(* ===== verification/PListSeg.v ===== *)
(** * Contents of a list

    A list holds a sequence of nodes. [seg] relates a stretch of linked nodes to
    the sequence of their addresses and values; a linear list (sorted and wait
    lists) is a stretch between two null pointers, a circular list (ready lists)
    is one that closes on itself and starts at the cursor. *)

From S2P Require Import Prelude Arch PList PListUpd.

Section seg.
Context {P L V : Type} `{Countable P, Countable L}.
Implicit Types (m : gmap P (Node P L V)) (xs ys : list (P * V)) (p q : option P) (self : L).

Definition first_or (q : option P) (xs : list (P * V)) : option P :=
  match xs with [] => q | x :: _ => Some x.1 end.
Fixpoint last_or (p : option P) (xs : list (P * V)) : option P :=
  match xs with [] => p | x :: xs => last_or (Some x.1) xs end.

(** [seg m self p xs q]: the nodes [xs] of list [self] are linked in this order,
    the first after [p] and the last before [q]. *)
Fixpoint seg (m : gmap P (Node P L V)) (self : L) (p : option P) (xs : list (P * V)) (q : option P) : Prop :=
  match xs with
  | [] => True
  | x :: xs =>
      m !! x.1 = Some (Build_Node p (first_or q xs) (Some self) x.2) ∧ seg m self (Some x.1) xs q
  end.

Lemma first_or_app q xs ys : first_or q (xs ++ ys) = first_or (first_or q ys) xs.
Proof. by destruct xs. Qed.
Lemma last_or_app p xs ys : last_or p (xs ++ ys) = last_or (last_or p xs) ys.
Proof. revert p; induction xs; intros; cbn; auto. Qed.

Lemma seg_app m self p xs ys q :
  seg m self p (xs ++ ys) q ↔ seg m self p xs (first_or q ys) ∧ seg m self (last_or p xs) ys q.
Proof.
  revert p; induction xs as [|x xs IH]; intros p; cbn; [tauto|].
  rewrite IH, first_or_app. tauto.
Qed.

Lemma seg_ext m m' self p xs q :
  (∀ x, x ∈ xs.*1 → m' !! x = m !! x) → seg m self p xs q → seg m' self p xs q.
Proof.
  revert p; induction xs as [|x xs IH]; intros p; cbn; [done|]. intros E [Hx Hs]. split.
  - by rewrite E by constructor.
  - apply IH; [|done]. intros y ?. apply E. by constructor.
Qed.

Lemma seg_alter_ne m self p xs q x f :
  x ∉ xs.*1 → seg m self p xs q → seg (alter f x m) self p xs q.
Proof. intros Hx. apply seg_ext. intros y Hy. apply lookup_alter_ne. set_solver. Qed.

Lemma seg_elem m self p xs q x v :
  (x, v) ∈ xs → seg m self p xs q →
  ∃ pp nn, m !! x = Some (Build_Node pp nn (Some self) v).
Proof.
  intros (l & r & ->)%list_elem_of_split [_ [E _]]%seg_app. eauto.
Qed.

(** Redirecting the pointers at the two ends. *)
Lemma seg_set_next m self p xs x q q' :
  x.1 ∉ xs.*1 → seg m self p (xs ++ [x]) q → seg (alter (nset_next q') x.1 m) self p (xs ++ [x]) q'.
Proof.
  intros Hx (Hs & E & _)%seg_app. apply seg_app. cbn in *. split; [by apply seg_alter_ne|].
  by rewrite lookup_alter_eq, E.
Qed.

Lemma seg_set_prev m self p xs x q p' :
  x.1 ∉ xs.*1 → seg m self p (x :: xs) q → seg (alter (nset_prev p') x.1 m) self p' (x :: xs) q.
Proof.
  intros Hx [E Hs]. cbn in *. split; [by rewrite lookup_alter_eq, E|by apply seg_alter_ne].
Qed.

Lemma last_or_snoc p xs x : last_or p (xs ++ [x]) = Some x.1.
Proof. by rewrite last_or_app. Qed.

Lemma last_or_Some y xs : is_Some (last_or (Some y) xs).
Proof. revert y; induction xs as [|x xs IH]; intros y; cbn; eauto. Qed.

Lemma seg_set_first m self p xs q c p' :
  first_or None xs = Some c → NoDup xs.*1 → seg m self p xs q → seg (alter (nset_prev p') c m) self p' xs q.
Proof.
  destruct xs as [|x xs]; [done|]. intros [= <-] Hnd. apply seg_set_prev. by inversion Hnd.
Qed.

Lemma seg_set_last m self p xs q z q' :
  last_or None xs = Some z → NoDup xs.*1 → seg m self p xs q → seg (alter (nset_next q') z m) self p xs q'.
Proof.
  destruct xs as [|x xs _] using rev_ind; [done|]. rewrite last_or_snoc. intros [= <-].
  rewrite fmap_app, NoDup_app. intros (_ & Hd & _). apply seg_set_next. intros Hin. apply (Hd _ Hin). constructor.
Qed.

(** The node before and the node after a member. *)
Lemma seg_mid m self p l x r q :
  seg m self p (l ++ x :: r) q →
  m !! x.1 = Some (Build_Node (last_or p l) (first_or q r) (Some self) x.2).
Proof. by intros [_ [E _]]%seg_app. Qed.

Lemma first_or_elem q xs y : first_or q xs = Some y → y ∈ xs.*1 ∨ (xs = [] ∧ q = Some y).
Proof. destruct xs; cbn; intros; simplify_eq; [by right|left; constructor]. Qed.
Lemma last_or_elem p xs y : last_or p xs = Some y → y ∈ xs.*1 ∨ (xs = [] ∧ p = Some y).
Proof.
  revert p; induction xs as [|x xs IH]; intros p; cbn; [by right|].
  intros [?|[-> [= ->]]]%IH; left; [by constructor|constructor].
Qed.

Lemma seg_is_Some m self p xs q y : seg m self p xs q → y ∈ xs.*1 → is_Some (m !! y).
Proof.
  intros Hs ((y' & v) & -> & Hy)%list_elem_of_fmap. destruct (seg_elem _ _ _ _ _ _ _ Hy Hs) as (?&?&?).
  eauto.
Qed.
End seg.

(** ** Lists *)

Section lists.
Context {P L V : Type} `{Countable P, Countable L}.
Implicit Types (s : lstore P L V) (xs ys : list (P * V)) (self : L).

Definition linear s self xs : Prop :=
  lists s !! self = Some (Build_PList (Z.of_nat (length xs)) None (first_or None xs)) ∧
  seg (nodes s) self None xs None ∧ NoDup xs.*1.

(** In a circular list [head] is a member, the one the round started with. *)
Definition circular s self xs : Prop :=
  (∃ h, lists s !! self = Some (Build_PList (Z.of_nat (length xs)) (first_or None xs) h) ∧
        (xs = [] ∧ h = None ∨ ∃ y, h = Some y ∧ y ∈ xs.*1)) ∧
  seg (nodes s) self (last_or None xs) xs (first_or None xs) ∧ NoDup xs.*1.

(** A node that can be inserted. *)
Definition free s (x : P) (v : V) : Prop :=
  ∃ n, nodes s !! x = Some n ∧ nlist n = None ∧ value n = v.

Lemma free_fresh s x v self p xs q : free s x v → seg (nodes s) self p xs q → x ∉ xs.*1.
Proof.
  intros (n & Hn & Hl & _) Hs ((y & w) & -> & Hy)%list_elem_of_fmap.
  destruct (seg_elem _ _ _ _ _ _ _ Hy Hs) as (? & ? & E). cbn in *. by simplify_eq.
Qed.

(** *** Frame: what a sequence of assignments leaves alone *)

Definition upd_node (u : update P L) : option P :=
  match u with UPrev p _ | UNext p _ | UList p _ => Some p | _ => None end.
Definition upd_list (u : update P L) : option L :=
  match u with ULen l _ | UCursor l _ | UHead l _ => Some l | _ => None end.

Lemma nodes_apply_ne u s x : upd_node u ≠ Some x → nodes (apply u s) !! x = nodes s !! x.
Proof.
  destruct u as [| | | | | |[]]; cbn; try done; intros ?; rewrite lookup_alter_ne; congruence.
Qed.
Lemma lists_apply_ne u s l : upd_list u ≠ Some l → lists (apply u s) !! l = lists s !! l.
Proof.
  destruct u as [| | | | | |[]]; cbn; try done; intros ?; rewrite lookup_alter_ne; congruence.
Qed.

Lemma nodes_apply_list_ne us s x :
  Some x ∉ upd_node <$> us → nodes (apply_list us s) !! x = nodes s !! x.
Proof.
  revert s; induction us as [|u us IH]; intros s Hx; cbn; [done|].
  rewrite IH, nodes_apply_ne; set_solver.
Qed.
Lemma lists_apply_list_ne us s l :
  Some l ∉ upd_list <$> us → lists (apply_list us s) !! l = lists s !! l.
Proof.
  revert s; induction us as [|u us IH]; intros s Hx; cbn; [done|].
  rewrite IH, lists_apply_ne; set_solver.
Qed.

(** An operation on list [self] that writes nodes in [ps] only, as other
    components see it: every other list keeps its contents, every node outside
    [ps] its fields. *)
Definition only_touches (self : L) (ps : list P) s s' : Prop :=
  (∀ x, x ∉ ps → nodes s' !! x = nodes s !! x) ∧
  (∀ l, l ≠ self → lists s' !! l = lists s !! l).

Lemma only_touches_apply self ps us s :
  (∀ u x, u ∈ us → upd_node u = Some x → x ∈ ps) →
  (∀ u l, u ∈ us → upd_list u = Some l → l = self) →
  only_touches self ps s (apply_list us s).
Proof.
  intros Hn Hl. split.
  - intros x Hx. apply nodes_apply_list_ne. intros (u & Hu & ?)%list_elem_of_fmap. by apply Hx, (Hn u).
  - intros l Hne. apply lists_apply_list_ne. intros (u & Hu & ?)%list_elem_of_fmap. by apply Hne, (Hl u).
Qed.

Lemma only_touches_linear self ps s s' l ys :
  only_touches self ps s s' → l ≠ self → (∀ y, y ∈ ys.*1 → y ∉ ps) → linear s l ys → linear s' l ys.
Proof.
  intros [Hn Hl] Hne Hd (E & Hs & Hnd). split; [by rewrite Hl|]. split; [|done].
  eapply seg_ext; [|done]. intros x Hx. apply Hn; auto.
Qed.

Lemma only_touches_circular self ps s s' l ys :
  only_touches self ps s s' → l ≠ self → (∀ y, y ∈ ys.*1 → y ∉ ps) → circular s l ys → circular s' l ys.
Proof.
  intros [Hn Hl] Hne Hd ((h & E & Hh) & Hs & Hnd). split; [exists h; by rewrite Hl|]. split; [|done].
  eapply seg_ext; [|done]. intros x Hx. apply Hn; auto.
Qed.
End lists.

(** Solves the side conditions of [only_touches_apply] for explicit lists. *)
Ltac touches :=
  apply only_touches_apply; cbn [app fmap list_fmap];
  let u := fresh "u" in let z := fresh "z" in let Hu := fresh "Hu" in let Hz := fresh "Hz" in
  intros u z Hu Hz;
  repeat (apply elem_of_cons in Hu as [->|Hu]; [cbn in Hz; simplify_eq; first [done|set_solver]|]);
  by apply elem_of_nil in Hu.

**YOUR ASSIGNMENT:** Check each line of the records above for the string "pointers", and report every line that has it.

**EXPECTED ANSWER:**
    lists) is a stretch between two null pointers, a circular list (ready lists)
(** Redirecting the pointers at the two ends. *)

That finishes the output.